TASK GOAL - From the records below, output exactly the lines running from the line containing "gap + HDR))." through the line containing "assert (Hpl16 : pl", and no others.

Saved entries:

■ ■ ■

(* ===== verification/HeapTop.v ===== *)
(** kmemalign, heap_init, heap_check and heap_stats, and the reachable states
    of the allocator. *)

From S2P Require Import Prelude Mem Heap HeapSpec HeapProofs HeapOps HeapRealloc.

(** ** kmemalign *)

(** Over-aligned placement never gives up a block for want of a front gap:
    payloads are 16-byte aligned, so a non-empty gap is at least MIN_PAYLOAD. *)
Lemma place_aligned_spec k pl :
  5 <= k <= 60 -> 0 <= pl < 2 ^ 62 -> pl mod 16 = 0 ->
  exists al gap, place_aligned (2 ^ k) pl = Some (al, gap) /\ al mod 2 ^ k = 0 /\ al < 2 ^ 63
    /\ ((gap = 0 /\ al = pl) \/ (16 <= gap /\ gap mod 16 = 0 /\ al = pl + gap + HDR)).
Proof.
  intros Hk Hpl H16. assert (Hp : 2 ^ k = 16 * 2 ^ (k - 4))
    by (rewrite <- (Z.pow_add_r 2 4) by lia; f_equal; lia).
  assert (Hk2 : 2 <= 2 ^ (k - 4)) by (change 2 with (2 ^ 1) at 1; apply Z.pow_le_mono_r; lia).
  assert (Hmax : 2 ^ k <= 2 ^ 60) by (apply Z.pow_le_mono_r; lia).
  unfold place_aligned, align_up, MIN_PAYLOAD. rewrite HDR_eq, land_mask by lia.
  destruct (Z.eqb_spec (pl mod 2 ^ k) 0) as [E|E].
  { exists pl, 0. split_and!; try done; [lia | by left]. }
  rewrite (wrap64_small (pl + 32)) by lia. rewrite (wrap64_small (pl + 32 + 2 ^ k - 1)) by lia.
  rewrite land_lnot_mask by lia.
  set (K := 2 ^ k) in *. set (u := (pl + 32 + K - 1) / K).
  assert (Hu : K * u <= pl + 32 + K - 1 < K * u + K) by (subst u; Z.div_mod_to_equations; lia).
  assert (Hpl16 : pl = 16 * (pl / 16)) by (Z.div_mod_to_equations; lia).
  assert (HKu : K * u = 16 * (2 ^ (k - 4) * u)) by lia.
  assert (Hmod : forall v, (K * v) mod K = 0) by (intros v; rewrite Z.mul_comm; apply Z.mod_mul; lia).
  rewrite (wrap64_small (K * u - 32)) by lia.
  destruct (Z.eqb_spec (K * u - 32) pl) as [E2|E2].
  - rewrite (wrap64_small (K * u + K)) by lia. rewrite wrap64_small by lia.
    destruct (Z.ltb_spec (K * u + K - 32 - pl) 16); [lia|].
    exists (K * u + K), (K * u + K - 32 - pl). split_and!; [done | | lia | right; split_and!; try lia].
    + replace (K * u + K) with (K * (u + 1)) by lia. apply Hmod.
    + replace (K * u + K - 32 - pl) with (2 ^ (k - 4) * 16) by lia. apply Z.mod_mul. lia.
  - rewrite wrap64_small by lia. destruct (Z.ltb_spec (K * u - 32 - pl) 16); [lia|].
    exists (K * u), (K * u - 32 - pl). split_and!; [done | apply Hmod | lia | right; split_and!; try lia].
    replace (K * u - 32 - pl) with ((2 ^ (k - 4) * u - 2 - pl / 16) * 16) by lia. apply Z.mod_mul. lia.
Qed.

(** Does the segment with header at [a] have room for an aligned payload? *)
Definition fits_aligned (align n a : Z) (b : seg) : bool :=
  match place_aligned align (a + HDR) with
  | Some (al, _) => al + n <=? a + HDR + ssize b
  | None => false
  end.

(** The contract of kmemalign. *)
Definition a_memalign (base : Z) (bs : list seg) (align n : Z) : option (Z * list seg) :=
  let n := if n =? 0 then 1 else n in
  if span bs <? n then None else
  match first_fit (fits_aligned align (round16 n)) base [] bs with
  | Some (l, b, r) =>
      match place_aligned align (base + span l + HDR) with
      | Some (al, gap) =>
          Some (al, if gap =? 0 then l ++ mark false (split_seg b (round16 n)) ++ r
                    else (l ++ [Seg true gap])
                         ++ mark false (split_seg (Seg true (ssize b - gap - HDR)) (round16 n)) ++ r)
      | None => None
      end
  | None => None
  end.

(** What the scan does with the block it settles on. *)
Definition alloc_aligned (b al gap n : Z) : prog heap Z :=
  bind (if gap =? 0 then ret b else carve_front b al gap)
    (fun target => bind (split target n) (fun _ => take target)).

Lemma layout_payload_aligned s l b r :
  layout s (l ++ b :: r) -> (heap_head s + span l + HDR) mod 16 = 0.
Proof.
  intros L. pose proof (lay_aligned _ _ L) as Ha. rewrite aligned_app in Ha. destruct Ha as [Ha _].
  apply span_mod in Ha. pose proof (lay_base _ _ L) as [_ Hb]. rewrite HDR_eq.
  Z.div_mod_to_equations. lia.
Qed.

■ ■ ■

SOLUTION TO THE EXERCISE -
    /\ ((gap = 0 /\ al = pl) \/ (16 <= gap /\ gap mod 16 = 0 /\ al = pl + gap + HDR)).
Proof.
  intros Hk Hpl H16. assert (Hp : 2 ^ k = 16 * 2 ^ (k - 4))
    by (rewrite <- (Z.pow_add_r 2 4) by lia; f_equal; lia).
  assert (Hk2 : 2 <= 2 ^ (k - 4)) by (change 2 with (2 ^ 1) at 1; apply Z.pow_le_mono_r; lia).
  assert (Hmax : 2 ^ k <= 2 ^ 60) by (apply Z.pow_le_mono_r; lia).
  unfold place_aligned, align_up, MIN_PAYLOAD. rewrite HDR_eq, land_mask by lia.
  destruct (Z.eqb_spec (pl mod 2 ^ k) 0) as [E|E].
  { exists pl, 0. split_and!; try done; [lia | by left]. }
  rewrite (wrap64_small (pl + 32)) by lia. rewrite (wrap64_small (pl + 32 + 2 ^ k - 1)) by lia.
  rewrite land_lnot_mask by lia.
  set (K := 2 ^ k) in *. set (u := (pl + 32 + K - 1) / K).
  assert (Hu : K * u <= pl + 32 + K - 1 < K * u + K) by (subst u; Z.div_mod_to_equations; lia).
  assert (Hpl16 : pl = 16 * (pl / 16)) by (Z.div_mod_to_equations; lia).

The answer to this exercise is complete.